Little wonder that a damage control exercise is in full swing in LU. Among the placatory strategies being adopted to protest the Lyngdoh Committee recommendations is Gandhigiri, a typically simplified Gandhian philosophy popularised by the Bollywood blockbuster movie Lage Raho Munna Bhai. Student leaders in Gandhi caps and roses recently implored vice-chancellor R.P. Singh to ignore the Lyngdoh Committee’s recommendations.

One presidential hopeful who has five criminal cases registered against him expressed the hope that gentle persuasion would work, although another student leader, Vinod Tripathi whose honour roll of four criminal cases includes one attempted murder, forthrightly informed Singh that Gandhi’s hour is over and that students are being pushed to violence by the varsity administration’s policies.

When the soft touch approach failed to move Singh who cited compulsion of the Supreme Court’s endorsement of the Lyngdoh Committee’s order, the very next day the vice-chancellor was waylaid and yanked out of his car to discuss student demands. LU’s student unions are unanimous that the university’s administration is to blame for the Lyngdoh Committee’s report. Following prolonged agitation, the vice-chancellor has called in the police to patrol the LU campus.

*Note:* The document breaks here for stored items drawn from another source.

Lemma fresh_tool_id_terminates fuel k prefix taken :
  Inj (=) (=) humanId → length taken < fuel → is_Some (fresh_tool_id humanId fuel k prefix taken).
Proof.
  intros Hinj Hf. destruct (fresh_tool_id humanId fuel k prefix taken) eqn:E; [done|].
  pose proof (fresh_tool_id_None _ _ _ _ E) as Hin. exfalso.
  assert (length (map (λ j, VStr (prefix +:+ ":" +:+ humanId j)) (seq k fuel)) ≤ length taken) as Hlen.
  { apply submseteq_length, NoDup_submseteq.
    - apply (NoDup_fmap_2_strong (λ j, VStr (prefix +:+ ":" +:+ humanId j))); [|apply NoDup_seq].
      intros a b _ _ [= H]. apply string_app_inj in H. simplify_eq. done.
    - intros x (j & -> & Hj%elem_of_seq)%elem_of_map. by apply Hin. }
  rewrite length_map, length_seq in Hlen. lia.
Qed.

(** The loop that generates an agent tool's identifier ends after at
    most one draw more than there are tools, when the word generator does not
    repeat, and the identifier is then that of no tool of any agent. *)
Theorem generateAgentToolId_fresh k prefix s ids :
  Inj (=) (=) humanId → mapM tool_key (getAllAgentTools s) = Some ids →
  ∃ id k', generateAgentToolId humanId (S (length ids)) k prefix s = Some (id, k') ∧
    (VStr id ∉ ids) ∧ ∀ fuel r, generateAgentToolId humanId fuel k prefix s = Some r → VStr r.1 ∉ ids.
Proof.
  intros Hinj Hids. unfold generateAgentToolId. rewrite Hids. simpl mbind.
  destruct (fresh_tool_id_terminates (S (length ids)) k prefix ids Hinj ltac:(lia)) as [[id k'] Hr].
  exists id, k'. split; [done|]. split; [by apply fresh_tool_id_spec in Hr as [? _]|].
  intros fuel [id' k2] H'. by apply fresh_tool_id_spec in H' as [? _].
Qed.
End naming.

Section tools.
Context {L : Lodash} {LL : LodashLaws L}.

Lemma find_tool_index_spec id tools z i :
  find_tool_index id tools z = Some i →
  (i = (-1)%Z ∧ ∀ t, t ∈ tools → tool_key t ≠ Some (of_ostr id)) ∨
  ∃ j t, i = (z + Z.of_nat j)%Z ∧ tools !! j = Some t ∧ tool_key t = Some (of_ostr id) ∧
    ∀ j' t', j' < j → tools !! j' = Some t' → tool_key t' ≠ Some (of_ostr id) ∧ is_Some (tool_key t').
Proof.
  revert z. induction tools as [|t tools IH]; intros z; simpl.
  { intros [= <-]. left. split; [done|]. by intros ? ?%elem_of_nil. }
  destruct (tool_key t) as [k|] eqn:Ek; simpl; [|done].
  destruct (bool_decide_reflect (k = of_ostr id)) as [->|Hk].
  - intros [= <-]. right. exists 0, t. split; [lia|]. split; [done|]. split; [done|]. intros; lia.
  - intros H. apply IH in H as [[-> H]|(j & t' & -> & Hj & Ht & Hlt)].
    + left. split; [done|]. intros t' [->|?]%elem_of_cons; [congruence|auto].
    + right. exists (S j), t'. split; [lia|]. split; [done|]. split; [done|].
      intros [|j'] t'' ? Hj'; simplify_eq/=; [split; [congruence|eauto]|]. eapply Hlt; [|done]. lia.
Qed.

Lemma find_tool_at id tools j t :
  tools !! j = Some t → tool_key t = Some (of_ostr id) →
  (∀ j' t', j' < j → tools !! j' = Some t' → tool_key t' ≠ Some (of_ostr id) ∧ is_Some (tool_key t')) →
  find_tool id tools = Some (Some t).
Proof.
  revert j. induction tools as [|t0 tools IH]; intros j Hj Ht Hlt; [done|]. simpl.
  destruct j as [|j]; simplify_eq/=.
  - rewrite Ht. simpl. by rewrite bool_decide_true.
  - destruct (Hlt 0 t0) as [Hne [k Hk]]; [lia|done|]. rewrite Hk. simpl.
    rewrite bool_decide_false by congruence. eapply IH; [done|done|].
    intros j' t' ? ?. apply (Hlt (S j')); [lia|done].
Qed.

Lemma getAgentNodeTools_arr n o l :
  form (n_data n) = VObj o → obj_get "tools" o = VArr l → getAgentNodeTools (Some n) = VArr l.
Proof. intros Hf Ho. simpl. unfold lo_getOr. by rewrite Hf, get_key, get_nil, Ho. Qed.

(** updating a tool of an agent by its identifier merges the value into
    the tool that reading by that identifier finds, and leaves the agent's
    other tools, the edges and the other nodes as they were. *)
Theorem updateAgentToolById_roundtrip nid id value n o l j t s :
  getNode (Some nid) s = Some n → form (n_data n) = VObj o → obj_wf o → obj_get "tools" o = VArr l →
  l !! j = Some t → find_tool_index id l 0%Z = Some (Z.of_nat j) →
  let next := VObj (obj_assign (obj_assign [] (obj_of_val t)) value) in
  tool_key next = Some (of_ostr id) →
  ∃ s', updateAgentToolById (RefId nid) id (Some value) s = Some s' ∧
    getAgentToolById id (RefId nid) s' = Some (Some next) ∧
    array_of (getAgentNodeTools (getNode (Some nid) s')) = Some (<[j := next]> l) ∧
    edges s' = edges s ∧ node_ids s' = node_ids s ∧
    ∀ i, i ≠ nid → getNode (Some i) s' = getNode (Some i) s.
Proof.
  intros Hn Hf Hwf Ho Hj Hi next Hk. pose proof (getNode_Some _ _ _ Hn) as [Hnid _].
  pose proof (lookup_lt_Some _ _ _ Hj) as Hlt.
  set (upd := updateNodeForm nid next [PKey "tools"; PIdx (Z.of_nat j)] s).
  assert (updateAgentToolById (RefId nid) id (Some value) s = Some upd) as Hu.
  { unfold updateAgentToolById. rewrite Hn, (getAgentNodeTools_arr n o l) by done. simpl. rewrite Hi. simpl.
    unfold upd, lo_getOr. rewrite Hf, (get_elem o "tools" l j []), Hj, get_nil, Hnid by done. simpl. unfold next.
    destruct t; done. }
  exists upd. split; [done|].
  assert (getAgentNodeTools (getNode (Some nid) upd) = VArr (<[j := next]> l)) as Htools.
  { unfold upd. rewrite updateNodeForm_getNode, Hn. simpl. rewrite bool_decide_true by done.
    unfold lo_getOr. simpl. unfold update_form. rewrite Hf. simpl.
    rewrite (get_set_elem _ "tools" l); [done| |done].
    unfold obj_get. rewrite obj_assign_lookup by done. unfold obj_get in Ho.
    by destruct (obj_lookup "tools" o). }
  split; [|split; [by rewrite Htools|split; [done|split; [apply updateNodeForm_ids|]]]].
  - unfold getAgentToolById. rewrite Htools. simpl.
    apply find_tool_index_spec in Hi as [[? _]|(j' & t' & ? & Hj' & Ht' & Hbefore)]; [lia|].
    assert (j' = j) as -> by lia.
    apply (find_tool_at _ _ j); [by apply list_lookup_insert_eq|done|].
    intros i t'' ? Hi'. rewrite list_lookup_insert_ne in Hi' by lia. eauto.
  - intros i Hne. unfold upd. rewrite updateNodeForm_getNode. destruct (getNode (Some i) s) as [m|] eqn:Hm; [|done].
    apply getNode_Some in Hm as [Hm _]. simpl. rewrite bool_decide_false; [done|congruence].
Qed.
End tools.

(** ** A concrete canvas

    A Switch with two branches, an agent with a sub-agent that has a tool, and
    an iteration with a named child; the hypotheses of the theorems hold
    there. *)
Module Canvas.
Definition mk_node (i lbl nm : string) (parent : option string) (f : val) : Node :=
  {| n_id := i; n_type := None; n_position := {| x := num_of_Z 0; y := num_of_Z 0 |};
     n_data := {| label := lbl; name := nm; form := f |}; n_parentId := parent; n_extent := None;
     n_width := None; n_height := None; n_selected := None; n_dragging := None; n_draggable := None;
     n_dragHandle := None |}.

Definition mk_edge (i a b : string) (h : handle) : Edge :=
  {| e_id := i; source := a; target := b; sourceHandle := h; targetHandle := HId NodeHandleId.End_; e_data := [] |}.

Definition switch_node : Node := mk_node "Switch:a" Operator.Switch "Switch_0" None (VObj []).
Definition tool_form : obj := [("tools", VArr [VObj [("component_name", VStr "Google")];
                                               VObj [("id", VStr "Bing:x"); ("component_name", VStr "Bing")]])].
Definition agent_node : Node := mk_node "Agent:a" Operator.Agent "Agent_0" None (VObj tool_form).

Definition canvas : RFState :=
  {| nodes :=
       [switch_node; agent_node; mk_node "Agent:b" Operator.Agent "Agent_1" None (VObj []);
        mk_node "Tool:c" Operator.Tool "Tool_0" None (VObj []);
        mk_node "Iteration:a" Operator.Iteration "Iteration_0" None (VObj []);
        mk_node "Retrieval:a" Operator.Retrieval "Retrieval_0" (Some "Iteration:a") (VObj []);
        mk_node "Message:a" Operator.Message "Message_0" None (VObj [])];
     edges :=
       [mk_edge "e1" "Switch:a" "Agent:a" (HId "Case 1"); mk_edge "e2" "Switch:a" "Message:a" (HId "Case 1");
        mk_edge "e3" "Agent:a" "Agent:b" (HId NodeHandleId.AgentBottom);
        mk_edge "e4" "Agent:b" "Tool:c" (HId NodeHandleId.Tool);
        mk_edge "e5" "Agent:b" "Tool:c" (HId NodeHandleId.Start)];
     selectedNodeIds := []; selectedEdgeIds := []; clickedNodeId := None; clickedToolId := None |}.

Definition connect_case2 : Connection :=
  {| c_source := "Switch:a"; c_target := "Message:a"; c_sourceHandle := HId "Case 2";
     c_targetHandle := HId NodeHandleId.End_ |}.

(** Two agents with tools, one of them without a key. *)
Definition tool_canvas : RFState :=
  setNodes [agent_node; mk_node "Agent:z" Operator.Agent "" None (VObj [("tools", VArr [VObj []])])] canvas.

Definition words (k : nat) : string := pretty k.
End Canvas.
Import Canvas.

#[local] Instance words_inj : Inj (=) (=) words.
Proof. unfold words. intros a b. apply (inj pretty). Qed.

Lemma onConnect_switch_sync_witness :
  ∃ n', getNode (Some "Switch:a") (onConnect connect_case2 canvas) = Some n' ∧
    lo_get (form (n_data n')) [PKey "conditions"; PIdx 1; PKey "to"] = VArr [VStr "Message:a"].
Proof.
  destruct (onConnect_switch_sync connect_case2 (CaseBranch 1) switch_node canvas) as [H _];
    [vm_compute; reflexivity|done..|]. exact H.
Defined.

Lemma deleteEdgeById_switch_sync_witness :
  ∃ n', getNode (Some "Switch:a") (deleteEdgeById "e1" canvas) = Some n' ∧
    lo_get (form (n_data n')) [PKey "conditions"; PIdx 0; PKey "to"] =
      VArr (map VStr (handle_targets "Switch:a" "Case 1" (deleteEdgeById "e1" canvas))).
Proof.
  apply (deleteEdgeById_switch_sync (mk_edge "e1" "Switch:a" "Agent:a" (HId "Case 1")) "Case 1"
    [PKey "conditions"; PIdx 0; PKey "to"] switch_node canvas); try done; try (vm_compute; reflexivity).
  - set_solver.
  - apply (bool_decide_unpack _). vm_compute. done.
  - repeat constructor. done.
  - intros e' He' _ _ Ht. simpl in He'.
    repeat (apply elem_of_cons in He' as [->|He']; [simpl in Ht; first [done|discriminate Ht]|]).
    by apply elem_of_nil in He'.
Defined.

Lemma setEdgesByNodeId_spec_witness :
  let cur := [mk_edge "n1" "Switch:a" "Agent:b" (HId "Case 1")] in
  js_filter (λ e, source e !== "Switch:a") (edges (setEdgesByNodeId "Switch:a" cur canvas)) =
  js_filter (λ e, source e !== "Switch:a") (edges canvas).
Proof.
  intros cur. apply (setEdgesByNodeId_spec "Switch:a" cur canvas).
  intros c [->|[]%elem_of_nil]%elem_of_cons. done.
Defined.

Lemma canvas_closed : edges_closed canvas.
Proof.
  intros e He. simpl in He.
  repeat (apply elem_of_cons in He as [->|He]; [split; apply (bool_decide_unpack _); vm_compute; exact I|]).
  by apply elem_of_nil in He.
Defined.

Lemma deleteNodeById_exact_witness :
  ∃ s', deleteNodeById 0 "Message:a" canvas = Some s' ∧ edges_closed s' ∧
    (∀ n, n ∈ nodes s' ↔ n ∈ nodes canvas ∧ n_id n ≠ "Message:a") ∧
    (∀ e, e ∈ edges s' ↔ e ∈ edges canvas ∧ source e ≠ "Message:a" ∧ target e ≠ "Message:a").
Proof. apply (deleteNodeById_exact 0 "Message:a" canvas); [discriminate|apply canvas_closed]. Defined.

Lemma deleteNodeById_agent_witness :
  ∃ s', deleteNodeById (del_fuel canvas) "Agent:a" canvas = Some s' ∧
    ∀ n, n ∈ nodes s' ↔ n ∈ nodes canvas ∧ n_id n ≠ "Agent:a" ∧ ¬ agent_reach canvas "Agent:a" (n_id n).
Proof.
  destruct (deleteNodeById (del_fuel canvas) "Agent:a" canvas) as [s'|] eqn:E.
  - exists s'. split; [done|]. by apply (proj2 (deleteNodeById_agent "Agent:a" canvas eq_refl) _ _ E).
  - exfalso. vm_compute in E. discriminate E.
Defined.

Lemma deleteAgent_leaves_edge_witness :
  ∃ s' e, deleteAgentDownstreamNodesById (del_fuel canvas) "Agent:a" canvas = Some s' ∧
    e ∈ edges s' ∧ at_reached canvas "Agent:a" e.
Proof.
  destruct (deleteAgentDownstreamNodesById (del_fuel canvas) "Agent:a" canvas) as [s'|] eqn:E.
  - assert (agent_reach canvas "Agent:a" "Agent:b") as Hr.
    { apply tc_once. exists (mk_edge "e3" "Agent:a" "Agent:b" (HId NodeHandleId.AgentBottom)).
      split; [set_solver|done]. }
    destruct (deleteAgent_leaves_edge _ "Agent:a" canvas s'
      (mk_edge "e4" "Agent:b" "Tool:c" (HId NodeHandleId.Tool))
      (mk_edge "e5" "Agent:b" "Tool:c" (HId NodeHandleId.Start)) E) as (e & He & Ha);
      [set_solver|set_solver|done|by left|by left|done|done|done|done|].
    by exists s', e.
  - exfalso. vm_compute in E. discriminate E.
Defined.

Lemma updateMutable_first_witness :
  nodes canvas = switch_node :: tail (nodes canvas) ∧
  updateMutableNodeFormItem (n_id switch_node) "top_n" (VBool true) canvas = canvas.
Proof. split; [done|]. apply (updateMutable_first switch_node (tail (nodes canvas)) "top_n" (VBool true) canvas). done. Defined.

Lemma duplicateNode_unique_name_witness :
  let '(s', k') := duplicateNode words 7 "Message:a" "Message" canvas in
  k' = 8 ∧ NoDup (node_names (nodes s')).
Proof.
  pose proof (duplicateNode_unique_name words 7 "Message:a" "Message" canvas) as H.
  destruct (duplicateNode words 7 "Message:a" "Message" canvas) as [s' k'].
  destruct H as (? & ? & _); [done| | |discriminate|done].
  - apply (bool_decide_unpack _). vm_compute. done.
  - intros s Hs Ht. exists 0%Z. split; [done|]. simpl in Hs.
    repeat (apply elem_of_cons in Hs as [->|Hs]; [first [done|vm_compute in Ht; discriminate Ht]|]).
    by apply elem_of_nil in Hs.
Defined.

While opinion within the university remains divided on how effective implementation of the Lyngdoh Committee’s report will be, the administration’s firm initial response has enthused bona fide students intent on learning subjects other than politics Indian-style, even as an uneasy calm has descended on the campus.

Fitness profiling

High-handed injustice demonstrated once by a service company can be a mistake. Repeated, it’s probably corporate policy.

Three years ago in August, young Kshitij Bansal (15), a student of Delhi’s Apeejay School (Noida) who had a confirmed ticket to fly to the US to represent India in the 15th Informatics Olympiad 2003, was offloaded from an overbooked flight by rude and uncompromising ground staff of Italy’s national airline Alitalia. The excuse: Bansal was "unfit for travel" because of a recent knee surgery. Although the young student produced a doctor’s certificate of fitness, he was denied a boarding pass ruining his chances of bagging a medal in the olympiad.

Cut to August 22, 2006. Alitalia ground staff in Delhi prevented Santraj Maurya, a waste collector who had been sponsored by Chintan, a Delhi-based NGO to attend a conference on the impact of privatisation on waste pickers round the world, from boarding a confirmed flight to Brazil. His disqualification: he had been given a business class ticket by Chintan. According to Alitalia’s comprador ground staff, Maurya didn’t fit their profile of a business class traveller. Consequently he missed the flight and the conference.

It could be argued that many Italians fit the profile of mafia hitmen rather than of bona fide airline travellers. Is that a valid ground for denial of their right to travel? Over to Alitalia!